(* ===== verification/Frame.v ===== *)
(** What a call of the store leaves alone: the files, the writers and the part
    files that it has not made itself and was not given.  This is what makes
    the calls of concurrent requests independent. *)

From S2P Require Import Prelude Errors GoMonad GoStd Types Names Hash Database World Bucket Store BlobWriter Listing StoreInv Triple StoreSafe ListingSpec Run.
From stdpp Require Import options.

(** ** Judgements *)

(** [I] holds again however the call ends, and [Q] of what it returns. *)
Definition yields {S A} (I : S → Prop) (m : M S A) (Q : A → Prop) : Prop :=
  ∀ s, I s → wp m (λ o s', I s' ∧ match o with Ret a => Q a | _ => True end) s.

Section yields.
Context {S : Type} (I : S → Prop).

Lemma yields_ret {A} (a : A) (Q : A → Prop) : Q a → yields I (ret a) Q.
Proof. by intros ? s. Qed.
Lemma yields_throw {A} e (Q : A → Prop) : yields I (throw e) Q.
Proof. by intros s. Qed.
Lemma yields_panic {A} x (Q : A → Prop) : yields I (panic x) Q.
Proof. by intros s. Qed.
Lemma yields_bind {A B} (m : M S A) (f : A → M S B) Q R :
  yields I m Q → (∀ a, Q a → yields I (f a) R) → yields I (bind m f) R.
Proof.
  intros Hm Hf s Hs. apply wp_bind. eapply wp_mono; [by apply Hm|].
  intros [] s' [HI HQ]; cbn; try done. by apply Hf.
Qed.
Lemma yields_mono {A} (m : M S A) (Q Q' : A → Prop) :
  yields I m Q → (∀ a, Q a → Q' a) → yields I m Q'.
Proof. intros Hm HQ s Hs. eapply wp_mono; [by apply Hm|]. intros [] s' [??]; auto. Qed.
Lemma yields_try {A} (m : M S A) (Q : error + A → Prop) :
  yields I m (λ a, Q (inr a)) → (∀ e, Q (inl e)) → yields I (try m) Q.
Proof. intros Hm He s Hs. apply wp_try. eapply wp_mono; [by apply Hm|]. intros [] s' [??]; auto. Qed.
Lemma yields_ignore {A} (m : M S A) (Q : A → Prop) (R : unit → Prop) : yields I m Q → R tt → yields I (ignore m) R.
Proof. intros Hm HR s Hs. apply wp_ignore. eapply wp_mono; [by apply Hm|]. intros [] s' [??]; auto. Qed.
Lemma yields_defer {A} (c : M S unit) (m : M S A) Q : yields I c (λ _, True) → yields I m Q → yields I (defer c m) Q.
Proof.
  intros Hc Hm s Hs. apply wp_defer. eapply wp_mono; [by apply Hm|].
  intros [] s' [HI HQ]; try done; (eapply wp_mono; [by eapply (yields_ignore c _ (λ _, True))|]); by intros [] s'' [??]; split.
Qed.
Lemma yields_get {A} (f : S → M S A) Q : (∀ s, I s → yields I (f s) Q) → yields I (bind get f) Q.
Proof. intros Hf s Hs. by apply (Hf s Hs s). Qed.
(** A step that is a function of the state. *)
Lemma yields_step {A} (f : S → outcome A * S) (Q : A → Prop) :
  (∀ s, I s → I (f s).2 ∧ match (f s).1 with Ret a => Q a | _ => True end) → yields I f Q.
Proof. intros Hf s Hs. by apply Hf. Qed.
Lemma yields_preserves {A} (m : M S A) Q : yields I m Q → preserves I m.
Proof. intros Hm s Hs. eapply wp_mono; [by apply Hm|]. by intros ?? [??]. Qed.
End yields.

--

-- What you will do --
Every record must be repeated precisely and in full.

-- Result of the task --
(* ===== verification/Frame.v ===== *)
(** What a call of the store leaves alone: the files, the writers and the part
    files that it has not made itself and was not given.  This is what makes
    the calls of concurrent requests independent. *)

From S2P Require Import Prelude Errors GoMonad GoStd Types Names Hash Database World Bucket Store BlobWriter Listing StoreInv Triple StoreSafe ListingSpec Run.
From stdpp Require Import options.

(** ** Judgements *)

(** [I] holds again however the call ends, and [Q] of what it returns. *)
Definition yields {S A} (I : S → Prop) (m : M S A) (Q : A → Prop) : Prop :=
  ∀ s, I s → wp m (λ o s', I s' ∧ match o with Ret a => Q a | _ => True end) s.

Section yields.
Context {S : Type} (I : S → Prop).

Lemma yields_ret {A} (a : A) (Q : A → Prop) : Q a → yields I (ret a) Q.
Proof. by intros ? s. Qed.
Lemma yields_throw {A} e (Q : A → Prop) : yields I (throw e) Q.
Proof. by intros s. Qed.
Lemma yields_panic {A} x (Q : A → Prop) : yields I (panic x) Q.
Proof. by intros s. Qed.
Lemma yields_bind {A B} (m : M S A) (f : A → M S B) Q R :
  yields I m Q → (∀ a, Q a → yields I (f a) R) → yields I (bind m f) R.
Proof.
  intros Hm Hf s Hs. apply wp_bind. eapply wp_mono; [by apply Hm|].
  intros [] s' [HI HQ]; cbn; try done. by apply Hf.
Qed.
Lemma yields_mono {A} (m : M S A) (Q Q' : A → Prop) :
  yields I m Q → (∀ a, Q a → Q' a) → yields I m Q'.
Proof. intros Hm HQ s Hs. eapply wp_mono; [by apply Hm|]. intros [] s' [??]; auto. Qed.
Lemma yields_try {A} (m : M S A) (Q : error + A → Prop) :
  yields I m (λ a, Q (inr a)) → (∀ e, Q (inl e)) → yields I (try m) Q.
Proof. intros Hm He s Hs. apply wp_try. eapply wp_mono; [by apply Hm|]. intros [] s' [??]; auto. Qed.
Lemma yields_ignore {A} (m : M S A) (Q : A → Prop) (R : unit → Prop) : yields I m Q → R tt → yields I (ignore m) R.
Proof. intros Hm HR s Hs. apply wp_ignore. eapply wp_mono; [by apply Hm|]. intros [] s' [??]; auto. Qed.
Lemma yields_defer {A} (c : M S unit) (m : M S A) Q : yields I c (λ _, True) → yields I m Q → yields I (defer c m) Q.
Proof.
  intros Hc Hm s Hs. apply wp_defer. eapply wp_mono; [by apply Hm|].
  intros [] s' [HI HQ]; try done; (eapply wp_mono; [by eapply (yields_ignore c _ (λ _, True))|]); by intros [] s'' [??]; split.
Qed.
Lemma yields_get {A} (f : S → M S A) Q : (∀ s, I s → yields I (f s) Q) → yields I (bind get f) Q.
Proof. intros Hf s Hs. by apply (Hf s Hs s). Qed.
(** A step that is a function of the state. *)
Lemma yields_step {A} (f : S → outcome A * S) (Q : A → Prop) :
  (∀ s, I s → I (f s).2 ∧ match (f s).1 with Ret a => Q a | _ => True end) → yields I f Q.
Proof. intros Hf s Hs. by apply Hf. Qed.
Lemma yields_preserves {A} (m : M S A) Q : yields I m Q → preserves I m.
Proof. intros Hm s Hs. eapply wp_mono; [by apply Hm|]. by intros ?? [??]. Qed.
End yields.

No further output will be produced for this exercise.